FX_IDC:AUDJPY   호주 달러 / 일본 엔
We all know that markets can be a pain to trade when they are in a period of consolidation and choppiness. One trade that often appears during such environments is the breakout trade - something I'm sure most of you have traded before.

Breakouts often occur when choppy markets are transitioning to a trending market. If executed correctly, they can be great opportunities to catch the beginning of a new trend, or a continuation of an old one.

But no good breakout trade comes without having sent traders on a wild goose chase. Sharp spikes above consolidation zones often come crashing back down, leaving some traders scratching their heads as their profits are eaten away and close, in many cases, for a small loss, only to miss the ACTUAL breakout and feel annoyed at having missed out on cold hard cash.

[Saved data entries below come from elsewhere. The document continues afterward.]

(* ===== verification/TransformationPlan.v ===== *)
(** * Plans for dividing and merging networks

    [server/src/services/network-transformation-plan.js], with the rows a
    division would strand ([detectLossyIpsForDivision] of
    [server/src/routes/subnets.js]). A plan is computed from the database
    without changing it; the routes refuse one that has conflicts or has gone
    stale. *)

From S2P Require Import Prelude JsString Address Cidr Partition DhcpPools Subnets.

(** ** The rows a plan reads *)

Record ScopeRow := mkScopeRow
  { sr_id : Z; sr_subnet : Z; sr_enabled : bool; sr_lease_time : string; sr_v6_mode : string;
    sr_dns_servers : option string; sr_domain_name : option string; sr_ntp_servers : option string;
    sr_domain_search : option string; sr_description : option string }.

Record ScopeOptionRow := mkScopeOptionRow { so_scope : Z; so_code : Z; so_value : option string }.

Record ScopePoolRow := mkScopePoolRow { sp_id : Z; sp_scope : Z; sp_sort : Z; sp_range : option Z; sp_start : string; sp_end : string }.

Record ReservationRow := mkReservationRow
  { rv_id : Z; rv_subnet : Z; rv_address : string; rv_mac : option string; rv_duid : option string; rv_hostname : option string; rv_enabled : bool }.

Record LeaseRow := mkLeaseRow
  { ls_id : Z; ls_subnet : Z; ls_address : string; ls_mac : option string; ls_hostname : option string; ls_expires : string }.

Record IpFact := mkIpFact
  { if_id : Z; if_subnet : Z; if_address : string; if_hostname : option string; if_mac : option string;
    if_state : string; if_source : string }.

(** An A or AAAA record joined with its zone. *)
Record AddressRecord := mkAddressRecord
  { ar_id : Z; ar_name : string; ar_value : string; ar_enabled : bool; ar_source : option string;
    ar_zone_name : string; ar_zone_forward : bool; ar_zone_enabled : bool }.

#[export] Instance ScopeRow_eq_dec : EqDecision ScopeRow.
Proof. solve_decision. Defined.
#[export] Instance ScopeOptionRow_eq_dec : EqDecision ScopeOptionRow.
Proof. solve_decision. Defined.

Record PlanDb := mkPlanDb
  { pd_subnets : list Subnet; pd_ranges : list RangeRow;
    pd_scopes : list ScopeRow; pd_scope_options : list ScopeOptionRow; pd_scope_pools : list ScopePoolRow;
    pd_reservations : list ReservationRow; pd_leases : list LeaseRow; pd_ips : list IpFact;
    pd_records : list AddressRecord; pd_settings : list (string * string); pd_defaults : list (Z * option string) }.

(** ** Errors *)

Inductive plan_error :=
| PlanCidr (e : cidr_error)
| InvalidGatewayPolicy (c : string)
| InvalidCustomGateway (c : string)
| InvalidSelection (cidrs : list string)
| UnknownGatewayTargets (cidrs : list string).

Definition lift_plan {A} (m : result cidr_error A) : result plan_error A :=
  match m with Ok a => Ok a | Err e => Err (PlanCidr e) end.

(** ** Targets *)

(** [{ policy, address }]; a policy of [None] is null. *)
Record Gateway := mkGateway { gw_policy : option Policy; gw_address : option string }.
(* ===== verification/NetworkTree.v ===== *)
(** * The tree of networks

    The operations that change the [subnets] table: creating a supernet,
    dividing, merging, configuring and deleting networks
    ([server/src/routes/subnets.js] and
    [server/src/services/subnet-topology.js]). Each is given as what it does
    to this table; the rows of other tables are an argument where a decision
    rests on them, and a transaction that throws leaves the table as it was. *)

From S2P Require Import Prelude JsString Address Cidr Partition Subnets TransformationPlan.

(** ** Errors and settings *)

Inductive tree_error :=
| Refused (status : Z) (message : string)
| Threw (e : table_error)
| BadPlan (e : plan_error)
| BadResolution (e : resolution_error)
| UndefinedTarget.

Definition lift_table {A} (m : result table_error A) : result tree_error A :=
  match m with Ok a => Ok a | Err e => Err (Threw e) end.
Definition lift_cidr_tree {A} (m : result cidr_error A) : result tree_error A :=
  match m with Ok a => Ok a | Err e => Err (Threw (TableCidr e)) end.

(** The settings the operations read. *)
Record Settings := mkSettings { subnet_name_template : string; default_gateway_position : Policy; ipv6_enabled : bool }.

(** [refuseIpv6Unless] *)
Definition ipv6_refused (cfg : Settings) (family : Z) : bool := (family =? 6) && negb (ipv6_enabled cfg).

(** [if (test) return res.status(status).json({ error })] *)
Definition refuse_if (test : bool) (status : Z) (message : string) : result tree_error () :=
  if test then Err (Refused status message) else Ok ().

(** ** Creating a supernet *)

(** The body of [POST /api/subnets] after the guards on its types. *)
Record CreateBody := mkCreateBody
  { cb_cidr : string; cb_name : option string; cb_description : option string; cb_vlan : option Z; cb_folder : option Z }.

(** [folder_exists]: [folderIdError] found no fault with the folder. *)
Definition createSubnet (cfg : Settings) (folder_exists : bool) (t : Table) (b : CreateBody) : result tree_error (Table * Z) :=
  parsed ← (match parseNetwork (cb_cidr b) with Ok n => Ok n | Err _ => Err (Refused 400 "Invalid CIDR notation") end);
  _ ← refuse_if (ipv6_refused cfg (family parsed)) 409 "IPv6 is switched off";
  normalized ← lift_cidr_tree (normalizeNetwork (cb_cidr b));
  _ ← refuse_if (existsb (fun r => String.eqb (sn_cidr r) normalized) (rows t)) 409 "Subnet already exists";
  validation ← lift_cidr_tree (validateNetworkBounds normalized);
  _ ← (match validation with BoundsOk => Ok () | BoundsBad error => Err (Refused 400 error) end);
  overlap ← lift_cidr_tree (find_result (fun root => networksOverlap normalized (sn_cidr root))
                              (List.filter (fun r => bool_decide (sn_parent r = None)) (rows t)));
  _ ← (match overlap with Some root => Err (Refused 409 ("Overlaps with existing supernet " +:+ sn_cidr root)) | None => Ok () end);
  name ← (match or_null (cb_name b) with
          | Some name => Ok name
          | None => lift_cidr_tree (networkNameFromTemplate (subnet_name_template cfg) normalized)
          end);
  _ ← refuse_if (negb folder_exists) 400 "Folder not found";
  lift_table (insertSubnet t (mkNewSubnet normalized (Some name) (cb_description b) (cb_vlan b) None None None (or_null_z (cb_folder b))
    (Some unallocated) (Some 0) None None None)).

(** ** Consolidating *)

Definition set_parent (parent depth : Z) (r : Subnet) : Subnet :=
  mkSubnet (sn_id r) (sn_cidr r) (sn_net r) (Some parent) depth (sn_status r) (sn_gateway r) (sn_policy r) (sn_name r) (sn_description r)
    (sn_vlan r) (sn_folder r) (sn_domain r) (sn_scan_interval r) (sn_scan_enabled r) (sn_reverse r) (sn_revision r).

Definition is_intermediary (t : Table) (c : Subnet) : bool :=
  bool_decide (sn_status c = unallocated) && (0 <? length (children t (sn_id c)))%nat.

(** One pass of the loop: the grandchildren take the child's place. *)
Definition lift_children (parentId : Z) (t : Table) (child : Subnet) : Table :=
  deleteSubnetRow (update_where (is_child (sn_id child)) (set_parent parentId (sn_depth child)) t) (sn_id child).

Fixpoint consolidate (fuel : nat) (t : Table) (parentId : option Z) : Table :=
  match fuel, parentId with
  | S fuel', Some pid =>
      let kids := children t pid in
      match kids with
      | [] => t
      | _ =>
          if negb (forallb (is_intermediary t) kids) then t
          else match find_subnet t pid with
               | None => t
               | Some parent => consolidate fuel' (fold_left (lift_children pid) kids t) (sn_parent parent)
               end
      end
  | _, _ => t
  end.

(** Every call of itself deletes a row. *)
Definition consolidateIntermediate (t : Table) (parentId : option Z) : Table := consolidate (S (length (rows t))) t parentId.

(** ** Dividing *)

(** One child of a division, with the reverse flag [migrateConfigToChild]
    hands down. *)
Definition insertTarget (template : string) (parent : Subnet) (t : Table) (target : Target) : result table_error Table :=
  name ← lift_cidr (networkNameFromTemplate template (tg_cidr target));
  added ← insertSubnet t (mkNewSubnet (tg_cidr target) (Some name) (sn_description parent) (sn_vlan parent)
             (gw_address (tg_gateway target)) (gw_policy (tg_gateway target)) (Some (sn_id parent)) (sn_folder parent)
             (Some (sn_status parent)) (Some (sn_depth parent + 1)) (sn_domain parent) (sn_scan_interval parent) (sn_scan_enabled parent));
  mret (if sn_reverse parent =? 0 then fst added else setReverseDnsFlag (snd added) (fst added)).

Definition insertTargets (template : string) (parent : Subnet) (targets : list Target) (t : Table) : result table_error Table :=
  fold_result (insertTarget template parent) targets t.

(** The body of a divide request; [vb_targetPrefix] is [parseInt(new_prefix,
    10)], [None] when that is [NaN]. *)
Record DivideBody := mkDivideBody
  { vb_request : DivideRequest; vb_targetPrefix : option Z; vb_force : bool; vb_resolutions : option (list Resolution);
    vb_token : option string; vb_plan_id : option string }.

Definition with_rows (db : PlanDb) (t : Table) : PlanDb :=
  mkPlanDb (rows t) (pd_ranges db) (pd_scopes db) (pd_scope_options db) (pd_scope_pools db) (pd_reservations db) (pd_leases db)
    (pd_ips db) (pd_records db) (pd_settings db) (pd_defaults db).

Section Routes.
Context (sha256_state : DependencyState -> string) (sha256_plan : PlanBody -> string) (after_now : string -> bool).
Context (cfg : Settings).

Definition stale (db : PlanDb) (token planId : option string) (current : Plan) : result tree_error bool :=
  match or_null token with
  | None => mret false
  | Some _ => b ← lift_cidr_tree (isCurrentTransformationPlan sha256_state db
                     (mkPlanClaim (pl_sources (plan_body current)) token planId (Some current)));
              mret (negb b)
  end.

(** The targets the insert loop runs over. In the equal mode they are looked
    up by the blocks of [parseInt(new_prefix)]; one that the plan does not
    have throws. *)
Definition executedTargets (parent : Subnet) (b : DivideBody) (plan : Plan) : result tree_error (list Target) :=
  match dr_newPrefix (vb_request b) with
  | None => mret (pl_targets (plan_body plan))
  | Some _ =>
      blocks ← lift_cidr_tree (splitNetwork (sn_cidr parent) (vb_targetPrefix b) 256);
    _ ← refuse_if (existsb (fun c => negb (existsb (String.eqb c) (map cidr blocks))) (dr_selected (vb_request b))) 400 "Invalid selected CIDRs";
      map_result (fun n => match List.find (fun t => String.eqb (tg_cidr t) (cidr n)) (rev (pl_targets (plan_body plan))) with
                           | Some t => Ok t
                           | None => Err UndefinedTarget
                           end) blocks
  end.

(** The gates of the mode, before the transaction. *)
Definition mode_gates (parent : Subnet) (b : DivideBody) : result tree_error () :=
  parsed ← lift_cidr_tree (parseNetwork (sn_cidr parent));
  match dr_newPrefix (vb_request b) with
  | Some _ =>
      match vb_targetPrefix b with
      | Some p => refuse_if ((p <=? prefix parsed) || (nbits parsed <? p)) 400 "Invalid target prefix"
      | None => Ok ()
      end
  | None =>
      match dr_cidr (vb_request b) with
      | None => Err (Refused 400 "CIDR or new_prefix is required")
      | Some c =>
          inner ← lift_cidr_tree (isNetworkWithin c (sn_cidr parent));
          refuse_if (negb inner) 400 "Child CIDR must be within parent subnet"
      end
  end.

(** The gate on hosts that would be stranded. *)
Definition loss_gate (db : PlanDb) (parent : Subnet) (cidrs : list string) (resolutions : option (list Resolution)) : result tree_error () :=
  lossy ← lift_cidr_tree (detectLossyIpsForDivision after_now db (sn_id parent) cidrs);
  accepted ← (match validateConflictResolutions lossy resolutions with Ok a => Ok a | Err e => Err (BadResolution e) end);
  refuse_if ((0 <? length lossy)%nat && negb (bool_decide (is_Some accepted))) 409 "host IPs would be unusable after divide".

(** [POST /api/subnets/:id/divide]. The carved CIDR is normalized on the way
    in. *)
Definition divideSubnet (db : PlanDb) (t : Table) (id : Z) (b : DivideBody) : result tree_error Table :=
  parent ← (match find_subnet t id with Some p => Ok p | None => Err (Refused 404 "Subnet not found") end);
  _ ← refuse_if (ipv6_refused cfg (address_family (sn_net parent))) 409 "IPv6 is switched off";
  _ ← refuse_if (0 <? length (children t (sn_id parent)))%nat 400 "Subnet already has children. Cannot divide further.";
  _ ← refuse_if (bool_decide (sn_status parent = allocated) && negb (vb_force b)) 409
        "Subnet is allocated. Division will migrate or remove its configuration.";
  normalized ← (match or_null (dr_cidr (vb_request b)) with
                | Some c => n ← lift_cidr_tree (normalizeNetwork c); mret (Some n)
                | None => mret None
                end);
  let req := mkDivideRequest (dr_newPrefix (vb_request b)) normalized (dr_selected (vb_request b)) (dr_gateways (vb_request b)) in
  let b := mkDivideBody req (vb_targetPrefix b) (vb_force b) (vb_resolutions b) (vb_token b) (vb_plan_id b) in
  let db := with_rows db t in
  plan ← (match buildDividePlan sha256_state sha256_plan after_now db parent req with Ok p => Ok p | Err e => Err (BadPlan e) end);
  _ ← refuse_if (0 <? length (pl_conflicts (plan_body plan)))%nat 409 "Transformation conflicts must be resolved before execution.";
  old ← stale db (vb_token b) (vb_plan_id b) plan;
  _ ← refuse_if old 409 "Transformation plan is stale";
  _ ← mode_gates parent b;
  targets ← executedTargets parent b plan;
  _ ← loss_gate db parent (map tg_cidr targets) (vb_resolutions b);
  inserted ← lift_table (insertTargets (subnet_name_template cfg) parent targets t);
  mret (consolidateIntermediate (clearParentConfig (sn_id parent) inserted) (sn_parent parent)).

So how to avoid fake-outs?

Follow these points and you'll be in a good position to catch those pesky breakouts at the right time:


- Wait for price to consolidate in a box between two zones

- The box should have at least two touches on both zones

- Wait for price to break beyond one of the zones

- Once price returns back to the consolidation box,
wait for the market to retest the edge of the box

- For sell trades, place an entry at the low of the strong
candlestick after the retouch, and for buy trades,
place an entry above the high of the strong candlestick after retouch

- Place stop loss in the midpoint of the consolidation box

- The profit target is the nearest major support and resistance level


You may find that the trade fails even after applying ALL of the points. Remember that no trade is guaranteed but as traders, we want to put ourselves into the best position possible to make a valid entry.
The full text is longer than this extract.